Lemma tabulated_loc (f : Z -> string -> cell) (labels : list Z)
  (cols : list string) (d : Z) (c : string) :
  In d labels -> In c cols ->
  loc {| index := labels; columns := cols;
         values := map (fun t => map (fun s => f t s) cols) labels |} d c
  = Some (f d c).
Proof.
  intros Hd Hc.
  destruct (position_In_Z d labels Hd) as [i Hi].
  destruct (position_In_string c cols Hc) as [j [Hj _]].
  unfold loc, column_position. simpl. rewrite Hi, Hj.
  destruct (position_Some_nth Z.eqb d labels i Hi) as [d' [Hnd He]].
  apply Z.eqb_eq in He. subst d'.
  destruct (position_Some_nth String.eqb c cols j Hj) as [c' [Hnc He]].
  apply String.eqb_eq in He. subst c'.
  rewrite (map_nth_error _ _ _ Hnd).
  rewrite (map_nth_error (fun s => f d s) _ _ Hnc). reflexivity.
Qed.

Section ColumnWise.
Variable K : string -> Kernel.
Variable data : DataFrame.
Hypothesis Hwide : wide_table data.



Lemma agg_by_column_loc (d : Date) (c : string) :
  In d (index_date data) -> In c (columns data) ->
  loc (agg_by_column K (groupby data (index_date data))) d c
  = Some (finish (K c)
            (fold_left (step (K c)) (partition_values data d c) (init (K c)))).
Proof.
  intros Hd Hc. unfold agg_by_column.
  change (columns (obj (groupby data (index_date data)))) with (columns data).
  change (index (agg count_kernel (groupby data (index_date data))))
    with (index (aggregated count_kernel data)).
  rewrite (tabulated_loc
             (fun t s => or_absent (loc (agg (K s) (groupby data (index_date data))) t s))).
  - change (agg (K c) (groupby data (index_date data)))
      with (aggregated (K c) data).
    rewrite agg_loc by assumption. reflexivity.
  - apply (agg_index_In count_kernel data Hwide). exact Hd.
  - exact Hc.
Qed.
End ColumnWise.



(** C2, as stated, fails for [daily_total]: on [gap_table] site B has no
    present value on the second day, and the total there is 0, not absent. *)
Lemma daily_total_empty_partition_is_zero :
  ~ (forall data d c,
       wide_table data -> In d (index_date data) -> In c (columns data) ->
       partition_values data d c = [] ->
       loc (daily_total data) d c = Some None).
Proof.
  intros H.
  specialize (H gap_table (d2000_01_01 + 1) "B"%string).
  assert (Hloc : loc (daily_total gap_table) (d2000_01_01 + 1) "B"%string
                 = Some (Some 0%Q)) by (vm_compute; reflexivity).
  rewrite Hloc in H.
  assert (Hno : Some (Some 0%Q) = Some (@None Q) -> False) by discriminate.
  apply Hno. apply H.
  - reflexivity.
  - vm_compute. right. left. reflexivity.
  - right. left. reflexivity.
  - vm_compute. reflexivity.
Qed.

(** C2, amended. A (date, column) partition without present values gives an
    absent cell in the daily mean, max and min, and 0 in the daily total and
    the daily count. *)
Theorem daily_empty_partition (data : DataFrame) (d : Date) (c : string) :
  wide_table data -> In d (index_date data) -> In c (columns data) ->
  partition_values data d c = [] ->
  loc (daily_mean data) d c = Some None
  /\ loc (daily_max data) d c = Some None
  /\ loc (daily_min data) d c = Some None
  /\ loc (daily_total data) d c = Some (Some 0%Q)
  /\ loc (daily_count data) d c = Some (Some 0%Q).
Proof.
  intros Hw Hd Hc He.
  change (daily_mean data) with (aggregated mean_kernel data).
  change (daily_max data) with (aggregated max_kernel data).
  change (daily_min data) with (aggregated min_kernel data).
  change (daily_total data) with (aggregated (sum_kernel 0) data).
  change (daily_count data) with (aggregated count_kernel data).
  rewrite !agg_loc by assumption. rewrite He.
  repeat split; reflexivity.
Qed.

Lemma daily_empty_partition_witness :
  loc (daily_mean gap_table) (d2000_01_01 + 1) "B"%string = Some None
  /\ loc (daily_max gap_table) (d2000_01_01 + 1) "B"%string = Some None
  /\ loc (daily_min gap_table) (d2000_01_01 + 1) "B"%string = Some None
  /\ loc (daily_total gap_table) (d2000_01_01 + 1) "B"%string = Some (Some 0%Q)
  /\ loc (daily_count gap_table) (d2000_01_01 + 1) "B"%string = Some (Some 0%Q).
Proof.
  apply (daily_empty_partition gap_table (d2000_01_01 + 1) "B"%string).
  - reflexivity.
  - vm_compute. right. left. reflexivity.
  - right. left. reflexivity.
  - vm_compute. reflexivity.
Defined.

(** ** Tables with one row per calendar date *)

Lemma StronglySorted_lt_NoDup (l : list Z) : StronglySorted Z.lt l -> NoDup l.
Proof.
  induction 1 as [|a l Hs IH Hall]; constructor.
  - intro Hin. rewrite Forall_forall in Hall. specialize (Hall a Hin). lia.
  - exact IH.
Qed.


Lemma position_In {A} (eqb : A -> A -> bool) (x : A) (l : list A) (i : nat) :
  (forall a b, eqb a b = true -> a = b) ->
  position eqb x l = Some i -> In x l.
Proof.
  intros Heq H. destruct (position_Some_nth eqb x l i H) as [y [Hn He]].
  apply Heq in He. subst y. eapply nth_error_In. exact Hn.
Qed.








(** ** The threshold test *)

Lemma gt_true (x : cell) (threshold : Q) :
  gt x threshold = true <-> exists v, x = Some v /\ (threshold < v)%Q.
Proof.
  destruct x as [v|]; simpl.
  - split.
    + intros H. exists v. split; [reflexivity | apply Qlt_bool_true; exact H].
    + intros [w [Hw Hlt]]. inversion Hw; subst w.
      destruct (Qlt_bool threshold v) eqn:E; [reflexivity|].
      apply Qlt_bool_false in E. exfalso. eapply Qlt_not_le; eassumption.
  - split; [discriminate|]. intros [w [Hw _]]. discriminate.
Qed.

■ ■ ■ ■ ■ ■ ■

Goal of the exercise => What are the lines above, starting at the one with "intros Hw Hd Hc He." and ending at the one with "- intro Hin."? Give them again exactly, and only them.

Answer box =>
  intros Hw Hd Hc He.
  change (daily_mean data) with (aggregated mean_kernel data).
  change (daily_max data) with (aggregated max_kernel data).
  change (daily_min data) with (aggregated min_kernel data).
  change (daily_total data) with (aggregated (sum_kernel 0) data).
  change (daily_count data) with (aggregated count_kernel data).
  rewrite !agg_loc by assumption. rewrite He.
  repeat split; reflexivity.
Qed.

Lemma daily_empty_partition_witness :
  loc (daily_mean gap_table) (d2000_01_01 + 1) "B"%string = Some None
  /\ loc (daily_max gap_table) (d2000_01_01 + 1) "B"%string = Some None
  /\ loc (daily_min gap_table) (d2000_01_01 + 1) "B"%string = Some None
  /\ loc (daily_total gap_table) (d2000_01_01 + 1) "B"%string = Some (Some 0%Q)
  /\ loc (daily_count gap_table) (d2000_01_01 + 1) "B"%string = Some (Some 0%Q).
Proof.
  apply (daily_empty_partition gap_table (d2000_01_01 + 1) "B"%string).
  - reflexivity.
  - vm_compute. right. left. reflexivity.
  - right. left. reflexivity.
  - vm_compute. reflexivity.
Defined.

(** ** Tables with one row per calendar date *)

Lemma StronglySorted_lt_NoDup (l : list Z) : StronglySorted Z.lt l -> NoDup l.
Proof.
  induction 1 as [|a l Hs IH Hall]; constructor.
  - intro Hin. rewrite Forall_forall in Hall. specialize (Hall a Hin). lia.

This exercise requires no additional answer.